Computer Science Culture and History

In recent years, there has been a great increase in the interest of women in computer science from popular books and movies such as “Hidden Figures” to extra-curricular activities such as Technovation, Girls Who Code, and the National Center for Women in IT. However, as recently as a decade ago, all of the most well-known computer scientists were white males, simply because all of the history books were written by white males (Master et al., 2016). Bill Gates, Steve Jobs and Mark Zuckerberg were probably the only famous computer scientists that came to mind, and all three fit the stereotype. Despite the fact that women have been integral to computer science since the first computing machines were invented in the 1840’s, it has taken a huge effort by thousands of people to recognize and honor the contributions of women and people of color in computer science such as Ada Lovelace, Grace Hopper and Katherine Johnson, and to bring their names to the forefront of popular knowledge. Notwithstanding this achievement, it is only the first step in changing the culture in computer science – updating the narrative to include and recognize all the participants. Despite the changes in the past decade, women and people of color who are successful in tech careers are still seen as outliers (Masters et al., 2016, Lewis et al., 2019, Rankin et al., 2019). The white male stereotype remains and has an overwhelming impact on the makeup of computer science in schools and the workforce. Not only are these groups excluded from some of the highest-paying and high-status careers, computer science itself is crippled by its lack of diverse perspectives that could lead to new advancements and better products.

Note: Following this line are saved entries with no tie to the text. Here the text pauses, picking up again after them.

Lemma qsize_rev {A} (l : list A) : qsize (rev l) = qsize l.
Proof. unfold qsize. by rewrite length_rev. Qed.

Lemma needOutbound_spec item st st' : needOutbound env item st = inr st' ->
  (item < 0 /\ st' = st) \/
  (0 <= item /\ unwrapChain env item <> [] /\ exists w x,
     st' = MkNeeds (<[item := hopTag routeChainPrefix (n_suffix st)]> (n_map st)) (n_groups st ++ [MkRouteGroup (unwrapChain env item) w])
             (n_suffix st + qsize (unwrapChain env item)) x).
Proof.
  unfold needOutbound, unwrapChain, isChain. destruct (Z.ltb_spec item 0) as [Hn|Hn]; [intros [= <-]; by left|]. intros H. right. split; [done|].
  destruct (getProfile env item) as [p|]; [|done]. destruct (unroutable p); [done|]. destruct (bool_decide (p_type p = qs "chain")) eqn:E.
  - destruct (p_chain p) as [[|h hops]|] eqn:Ec; [done| |done]. destruct (checkHops env (h :: hops)); [done|]. injection H as <-. cbn [default]. split.
    + intros Hr. apply (f_equal length) in Hr. by rewrite length_rev in Hr.
    + rewrite qsize_rev. by eexists _, _.
  - injection H as <-. split; [done|]. by eexists _, _.
Qed.

Lemma needOutbounds_spec items : forall st st', needOutbounds env items st = inr st' -> exists gs, Needed items st st' gs.
Proof.
  induction items as [|item items IH]; intros st st'; cbn [needOutbounds].
  { intros [= <-]. exists []. split; cbn; rewrite ?app_nil_r; try done; [lia|]. intros id. right. split; [set_solver|done]. }
  destruct (needOutbound env item st) as [e|st1] eqn:E1; [done|]. intros H. destruct (IH _ _ H) as [gs [G1 G2 G3 G4]].
  destruct (needOutbound_spec _ _ _ E1) as [(Hn & ->)|(Hn & Hids & w & x & ->)].
  - exists gs. split; [done..|]. intros id. destruct (G4 id) as [(Hi & Hp & W)|(Hi & W)]; [left; set_solver|right]. split; [|done].
    intros [[->|Hin]%elem_of_cons Hp]; [lia|]. by apply Hi.
  - cbn [n_map n_groups n_suffix] in *. exists (MkRouteGroup (unwrapChain env item) w :: gs).
    split; cbn [map spanOf rg_hopIDs]; [by rewrite G1, <- app_assoc|lia|by constructor|]. intros id. destruct (G4 id) as [(Hi & Hp & tag & Ht & W)|(Hi & W)].
    + left. split_and!; [by right|done|]. exists tag. split; [done|]. cbn [chainWays]. by right.
    + destruct (decide (id = item)) as [->|Hne].
      * left. split_and!; [left|done|]. eexists. rewrite W, lookup_insert_eq. split; [done|]. cbn [chainWays]. left.
      * right. split; [set_solver|]. by rewrite W, lookup_insert_ne.
Qed.
Section Routing.
Context (env : BuildEnv) (set : OutboundsEnv) (pre : PrerequisitesEnv) (re : RouteEnv).

(** The sections of a build that routing depends on, each only after the one before
    has succeeded. *)
Record Build := MkBuild { bd_deps : RoutingDeps; bd_outbounds : BuildContext; bd_config : BuildContext }.
Definition buildRouting (c : BuildContext) : BuildError + Build :=
  match calculatePrerequisites env set pre c with
  | (c1, deps) =>
      match errors c1 with
      | e :: _ => inl e
      | [] =>
          let c2 := buildOutboundsSection env set deps c1 in
          match errors c2 with
          | e :: _ => inl e
          | [] =>
              let c3 := buildRouteSection env set pre re deps c2 in
              match errors c3 with e :: _ => inl e | [] => inr (MkBuild deps c2 c3) end
          end
      end
  end.

(** A build starts from a context without outbounds; a chain that is started has hops. *)
Record Startable (c : BuildContext) : Prop := {
  sb_fresh : freshContext c;
  sb_aux : vpnAuxTags c = [];
  sb_own : forall own, ownHops (ent c) = Some own -> own <> [] }.

Record Stages (c : BuildContext) (b : Build) (route : RouteProfile) (c1 : BuildContext) : Prop := {
  bs_start : exists x, c1 = set_proxyUsesXray x c;
  bs_route : routeProfile pre = Some route;
  bs_promised : Promised env set pre route (bd_deps b);
  bs_given : WellGiven (bd_deps b) c1;
  bs_outbounds : bd_outbounds b = buildOutboundsSection env set (bd_deps b) c1;
  bs_ok : errors (bd_outbounds b) = [];
  bs_tags : SectionTags set (bd_deps b) c1 (bd_outbounds b);
  bs_config : bd_config b = buildRouteSection env set pre re (bd_deps b) (bd_outbounds b);
  bs_config_ok : errors (bd_config b) = [] }.

Lemma build_stages c b : Startable c -> buildRouting c = inr b -> exists route c1, Stages c b route c1.
Proof.
  intros [Hf Ha Hown]. unfold buildRouting. destruct (calculatePrerequisites env set pre c) as [c1 deps] eqn:E1. destruct (errors c1) eqn:He1; [|done].
  destruct (prerequisites_promise env set pre c c1 deps (proj1 Hf) E1 He1) as ((x & ->) & route & Hr & Hp). cbv zeta.
  destruct (errors (buildOutboundsSection env set deps _)) eqn:He2; [|done]. destruct (errors (buildRouteSection _ _ _ _ _ _)) eqn:He3; [|done]. intros [= <-].
  assert (WellGiven deps (set_proxyUsesXray x c)) as Hw by (split; [exact Hf|exact Hown|apply Hp|apply Hp]).
  exists route, (set_proxyUsesXray x c). split; cbn [bd_deps bd_outbounds bd_config]; try done; [by exists x|].
  apply section_tags; [done|exact Ha| |exact He2]. pose proof (pr_aux _ _ _ _ _ Hp) as P1. pose proof (pr_sing _ _ _ _ _ Hp) as P2. pose proof (pr_inner _ _ _ _ _ Hp) as P3.
  unfold auxHops in P1, P2. rewrite Forall_fmap in P1, P2. rewrite Forall_forall in P1, P2, P3 |- *. intros a Hin. split_and!; [by apply P1|by apply P2|by apply P3].
Qed.

(** ** Rules lead where they say *)

(** A rule of the profile that names another profile. *)
Definition namesProfile (route : RouteProfile) (item : RouteRule) : Prop :=
  item ∈ Rules route /\ disabled item = false /\ ruleKind item <> endpointPreferredBy /\ routes item = true /\ 0 <= outboundID item.

Lemma rule_used route item : isRaw route = false -> namesProfile route item -> outboundID item ∈ get_used_outbounds (parseObject pre) route.
Proof.
  intros Hr (Hin & Hd & Hk & Hro & _). unfold get_used_outbounds. rewrite Hr. apply list_elem_of_omap. exists item. split; [done|].
  by rewrite Hd, (bool_decide_false _ Hk), Hro.
Qed.

Lemma promised_passes c b route c1 tag ids : Stages c b route c1 -> portsDistinct (bd_outbounds b) ->
  (tag, ids) ∈ chainWays routeChainPrefix (routeHops (bd_deps b)) 0 \/
  (forTest c = false /\ (tag, ids) ∈ chainWays auxEndpointPrefix (auxHops (bd_deps b)) 0) -> passes env (bd_outbounds b) tag ids.
Proof.
  intros [[x ->] _ _ Hw E He _ _ _] Hp Hin. rewrite E in *. destruct (section_ready env set _ _ Hw He) as (g & _ & [T W]).
  rewrite Forall_forall in W. apply (W (tag, ids)); [|done|by eapply Tagged_distinct]. unfold sectionWays. rewrite !elem_of_app. right.
  destruct Hin as [Hin|[Hf Hin]]; [by left|right]. cbn [forTest set_proxyUsesXray]. by rewrite Hf.
Qed.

Perception of Computer Science

Computer science is generally perceived as an intellectual pursuit. Many students believe that it requires “brilliance”, that it leads to a lonely life of programming, and has no relation to communal goals such as helping or working with others (Diekman et al., 2010). This

assumption of brilliance or a “geek gene” (Lewis et al. 2011) relates closely to other historic narratives about intelligence – which groups of people have it and which ones don’t. There is a long pattern of claims throughout history that women and people of color have inferior intellects (Kendi 2016) and this obviously has an effect on who sees themselves and others in intellectual fields (Bergman 2002). These stereotypes can also be reinforced by the environment in which students learn. Stereotype threat and the perception of “not belonging” is significant for high school women and students of color. When women and students of color enter the computer science space, they tend to believe they will be judged negatively from the outset (Master et al., 2016). Stereotypical environments which celebrate the historic narrative of computing such as famous white males, images from science-fiction, video games, tech magazines, computer parts, and individualized work spaces reinforce the stereotype threat in students who do not see those elements in their own culture. A non-stereotypical environment without these items and which includes group workspaces, lamps, plants, and nature and art posters does not change interest in computer science for white males, but significantly increases it for all other groups (Master et al., 2016).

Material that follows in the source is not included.